• _Work instructions_
Take every line containing "match" from the material and copy it.

• _Data supplied_
(** Room enough in the six hours of a drain for what is pending. *)
Definition drainable (flush : Z) (pend : list string) : bool :=
  flush + (Z.of_nat (length pend) + 2) * second <=? maxDrainWait.

(** Where an event is allowed, what it does, and the code of the error where the
    call fails: an unstage is refused as long as something is pending, and a
    volume mounted only for its upload is not handed out. *)
Definition next (V : s3_volume) (flush : Z) (ph : phase) (e : life_event) : option (phase * option code) :=
  let '(Phase sent pend m) := ph in
  let ok ph := Some (ph, None) in
  match e with
  | Stage =>
      match m with
      | Off _ => ok (Phase sent pend (On ∅))
      | Resuming => Some (ph, Some Internal)
      | m => ok (Phase sent pend m)
      end
  | Publish t _ =>
      if bool_decide (t ∈ sv_targets V /\ t ∉ pods_of m) then
        match m with
        | Off _ => ok (Phase sent pend (On {[t]}))
        | Resuming => Some (ph, Some Internal)
        | m => ok (Phase sent pend (with_pods (fun p => {[t]} ∪ p) m))
        end
      else None
  | Unpublish t =>
      if bool_decide (t ∈ sv_targets V) then ok (Phase sent pend (with_pods (fun p => p ∖ {[t]}) m)) else None
  | Unstage =>
      match m, pend with
      | Off m, [] => ok (Phase sent [] (Off m))
      | Off m, pend => Some (Phase sent pend Resuming, Some FailedPrecondition)
      | On pods, [] => if bool_decide (pods = ∅) then ok (Phase sent [] (Off false)) else None
      | On pods, pend => if bool_decide (pods = ∅) then Some (Phase sent pend (Draining ∅), Some FailedPrecondition) else None
      | m, pend => Some (Phase sent pend m, Some FailedPrecondition)
      end
  | Drained =>
      if is_draining m && bool_decide (pods_of m = ∅) && drainable flush pend
      then ok (Phase (sent ++ pend) [] (Off false)) else None
  | Reboot => ok (Phase sent pend (Off match m with Off b => b | On _ => false | _ => true end))
  | Wait d =>
      if 0 <=? d then
        let n := if is_up m then uploads d else O in
        ok (Phase (sent ++ take n pend) (drop n pend) m)
      else None
  | Write t x => if bool_decide (t ∈ sv_targets V /\ t ∈ pods_of m) then ok (Phase sent (pend ++ [x]) m) else None
  end.
Fixpoint lifetime (V : s3_volume) (flush : Z) (ph : phase) (l : list life_event) : option (phase * list (option code)) :=
  match l with
  | [] => Some (ph, [])
  | e :: l => '(ph1, b) ← next V flush ph e; '(ph2, bs) ← lifetime V flush ph1 l; Some (ph2, b :: bs)
  end.

(** The writes of a sequence of events, in order. *)
Definition written (l : list life_event) : list string :=
  omap (fun e => match e with Write _ x => Some x | _ => None end) l.

(** The machine loses nothing, and gives the volume up only when all is sent. *)
Lemma next_conserves V f ph e ph' b :
  next V f ph e = Some (ph', b) ->
  ph_sent ph' ++ ph_pend ph' = ph_sent ph ++ ph_pend ph ++ written [e]
  /\ (e = Unstage -> b = None -> ph_pend ph' = []).
Proof.
  destruct ph as [sent pend m]. destruct e; cbn [next].
  - intros Hx. destruct m; simplify_eq; cbn; by rewrite app_nil_r.
  - case_bool_decide; [| done]. intros Hx. destruct m; simplify_eq; cbn; by rewrite app_nil_r.
  - case_bool_decide; [| done]. intros [= <- <-]. cbn. by rewrite app_nil_r.
  - intros Hx. assert (ph_sent ph' = sent /\ ph_pend ph' = pend /\ (b = None -> pend = [])) as (Es & Ep & Eb).
    { destruct m, pend; try case_bool_decide; by simplify_eq. }
    rewrite Es, Ep. cbn. rewrite app_nil_r. by split.
  - destruct (is_draining m && _ && _); [| done]. intros [= <- <-]. cbn. by rewrite !app_nil_r.
  - intros [= <- <-]. cbn. by rewrite app_nil_r.
  - destruct (0 <=? d); [| done]. intros [= <- <-]. cbn. by rewrite app_nil_r, <- app_assoc, take_drop.
  - case_bool_decide; [| done]. intros [= <- <-]. cbn. done.
Qed.

Lemma lifetime_conserves V f ph l ph' bs :
  lifetime V f ph l = Some (ph', bs) -> ph_sent ph' ++ ph_pend ph' = ph_sent ph ++ ph_pend ph ++ written l.
Proof.
  revert ph bs. induction l as [| e l IH]; intros ph bs; cbn [lifetime].
  - intros [= <- <-]. cbn. by rewrite app_nil_r.
  - destruct (next V f ph e) as [[ph1 b] |] eqn:E; [| done]. cbn.
    destruct (lifetime V f ph1 l) as [[ph2 bs2] |] eqn:El; [| done]. cbn. intros [= <- <-].
    rewrite (IH _ _ El), (app_assoc (ph_sent ph1)), (proj1 (next_conserves _ _ _ _ _ _ E)), <- !app_assoc.
    f_equal. f_equal. by destruct e.
Qed.

(** A successful unstage comes from a volume with nothing pending. *)
Lemma lifetime_unstaged V f ph l ph' codes :
  lifetime V f ph l = Some (ph', codes) -> list.last l = Some Unstage -> list.last codes = Some None -> ph_pend ph' = [].
Proof.
  revert ph codes. induction l as [| e l IH]; intros ph codes; [done |]. cbn [lifetime].
  destruct (next V f ph e) as [[ph1 b] |] eqn:E; [| done]. cbn.
  destruct (lifetime V f ph1 l) as [[ph2 bs] |] eqn:El; [| done]. cbn. intros [= -> <-].
  destruct l as [| e' l].
  - cbn in El. injection El as -> <-. cbn. intros [= ->] [= ->]. by apply (next_conserves _ _ _ _ _ _ E).
  - destruct bs as [| b' bs]; [| by apply (IH _ _ El)]. exfalso. clear -El. cbn [lifetime] in El.
    destruct (next V f ph1 e') as [[ph3 b3] |]; [| done]. cbn in El.
    by destruct (lifetime V f ph3 l) as [[ph4 bs4] |].
Qed.

Lemma lifetime_app V f ph l1 l2 ph1 c1 ph2 c2 :
  lifetime V f ph l1 = Some (ph1, c1) -> lifetime V f ph1 l2 = Some (ph2, c2) ->
  lifetime V f ph (l1 ++ l2) = Some (ph2, c1 ++ c2).
Proof.
  revert ph c1. induction l1 as [| e l1 IH]; intros ph c1.
  { cbn. by intros [= -> <-]. }
  cbn [lifetime app]. destruct (next V f ph e) as [[ph0 b] |]; [| done]. cbn.
  destruct (lifetime V f ph0 l1) as [[ph3 bs] |] eqn:El; [| done]. cbn. intros [= -> <-] H2.
  by rewrite (IH _ _ El H2).
Qed.

(** Asked for again and restarted in any order, drained, and accepted. *)
Definition asks_again (e : life_event) : bool := match e with Unstage | Reboot => true | _ => false end.
Definition refusal (e : life_event) : option code := match e with Unstage => Some FailedPrecondition | _ => None end.

Lemma unstage_refused V f sent pend m :
  pods_of m = ∅ -> pend <> [] ->
  exists m', is_draining m' = true /\ pods_of m' = ∅
    /\ next V f (Phase sent pend m) Unstage = Some (Phase sent pend m', Some FailedPrecondition).
Proof.
  intros Hp Hne. destruct pend as [| x pend]; [done |]. destruct m as [b | pods | pods |]; cbn in Hp; subst.
  - by exists Resuming.
  - exists (Draining ∅). split; [done |]. split; [done |]. cbn. by rewrite bool_decide_eq_true_2.
  - by exists (Draining ∅).
  - by exists Resuming.
Qed.
Lemma lifetime_refused V f sent pend l m :
  pods_of m = ∅ -> pend <> [] -> forallb asks_again l = true ->
  exists m', pods_of m' = ∅ /\ lifetime V f (Phase sent pend m) l = Some (Phase sent pend m', map refusal l).
Proof.
  intros Hp Hne. revert m Hp. induction l as [| e l IH]; intros m Hp Hl; [by exists m |].
  cbn [forallb] in Hl. apply andb_true_iff in Hl as [He Hl].
  assert (exists m1, pods_of m1 = ∅ /\ next V f (Phase sent pend m) e = Some (Phase sent pend m1, refusal e)) as (m1 & Hp1 & E1).
  { destruct e; try done; [| by eexists (Off _)].
    destruct (unstage_refused V f sent pend m Hp Hne) as (m1 & _ & H). by exists m1. }
  destruct (IH m1 Hp1 Hl) as (m' & Hp' & E). exists m'. split; [done |]. cbn [lifetime map]. rewrite E1. cbn. by rewrite E.
Qed.
Lemma lifetime_completes V f sent pend m l :
  pods_of m = ∅ -> pend <> [] -> drainable f pend = true -> forallb asks_again l = true ->
  lifetime V f (Phase sent pend m) (l ++ [Unstage; Drained; Unstage])
  = Some (Phase (sent ++ pend) [] (Off false), map refusal l ++ [Some FailedPrecondition; None; None]).
Proof.
  intros Hp Hne Hb Hl. destruct (lifetime_refused V f sent pend l m Hp Hne Hl) as (m1 & Hp1 & E1).
  destruct (unstage_refused V f sent pend m1 Hp1 Hne) as (m2 & Hd2 & Hp2 & E2).
  apply (lifetime_app V f _ _ _ _ _ _ _ E1). cbn [lifetime]. rewrite E2. cbn -[next].
  cbn [next]. by rewrite Hd2, Hb, Hp2, bool_decide_eq_true_2.
Qed.

Section volume.
Context (pvs : list pv) (classes : gmap string (gmap string string)) (secrets : gmap (string * string) (gmap string string)).
Context (nodeID : string) (V : s3_volume).
Abbreviation id := (sv_id V).
Abbreviation staging := (sv_staging V).
Abbreviation ctx := (sv_context V).
Abbreviation answer := (cloud_answers id pvs classes secrets).
Notation "p @ w" := (interp answer p w) (at level 9, no associativity).
Implicit Types w : cloud.

(** A manager before and after its mount, with the group of the files. *)
Definition manager (g : option Z) : MountManager :=
  MM (getS3ConfigFromSecrets (sv_secrets V))
     (RcloneConfig.DeriveRcloneCryptConfig (Passphrase (sv_secrets V))
        (if bool_decide (mget ctx S3PathPrefixParam = "") then id else mget ctx S3PathPrefixParam))
     (getVFSCacheConfig ctx) id staging "" (s3BasePathOf id (mget ctx S3PathPrefixParam)) false
     id (id +s+ "-s3") id g g 0 false.
Definition up (g : option Z) (p : string) : MountManager :=
  set_monitoring (set_mounted (set_session (manager g) p) true) true.

(** The wait for the write-back before the queue is polled. *)
Abbreviation flush := (wrap64 (writeBackWait (manager None) * second)).

Definition stage_of : stage_request := StageReq id staging (Some (sv_cap V)) ctx.
Definition publish_of (t : string) (ro : bool) : publish_request :=
  PublishReq id staging t (Some (sv_cap V)) ro ctx.

Record sane : Prop := Sane
  { sane_name : is_name id; sane_plain : volumeIDOfVFSName id = id;
    sane_staging : staging <> ""; sane_apart : staging ∉ cache_paths id;
    sane_s3 : isS3Backend ctx = true;
    sane_pass : Passphrase (sv_secrets V) <> "";
    (* an empty queue can be confirmed within ShortDrainWait: see [slow_write_back] *)
    sane_flush : 0 <= flush <= 58 * second;
    sane_kubelet : has_prefix (drainMountBase +s+ "/") staging = false;
    sane_secrets : forall w, (volume_secrets true id ctx) @ w = (w, Ok (sv_secrets V));
    sane_force : forall w, (forceUnstageRequested true id) @ w = (w, false);
    sane_context : forall w, (getS3VolumeContext true id) @ w = (w, Some ctx);
    sane_targets : forall t, t ∈ sv_targets V -> t <> "" /\ t <> staging }.

Definition answers (c : option code) (r : result unit status) : Prop :=
  match c with None => r = Ok tt | Some c => exists msg, r = Err (Prelude.Status c msg) end.
Lemma answers_last codes rs : Forall2 answers codes rs -> list.last rs = Some (Ok tt) -> list.last codes = Some None.
Proof.
  induction 1 as [| c r codes rs Hr Hrs IH]; [done |]. destruct Hrs as [| c' r' codes rs Hr' Hrs]; [| exact IH].
  cbn. intros [= ->]. destruct c; [| done]. by destruct Hr.
Qed.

• _Task result_
  match e with
      match m with
        match m with
      match m, pend with
  | Reboot => ok (Phase sent pend (Off match m with Off b => b | On _ => false | _ => true end))
  match l with
  omap (fun e => match e with Write _ x => Some x | _ => None end) l.
Definition asks_again (e : life_event) : bool := match e with Unstage | Reboot => true | _ => false end.
Definition refusal (e : life_event) : option code := match e with Unstage => Some FailedPrecondition | _ => None end.
  match c with None => r = Ok tt | Some c => exists msg, r = Err (Prelude.Status c msg) end.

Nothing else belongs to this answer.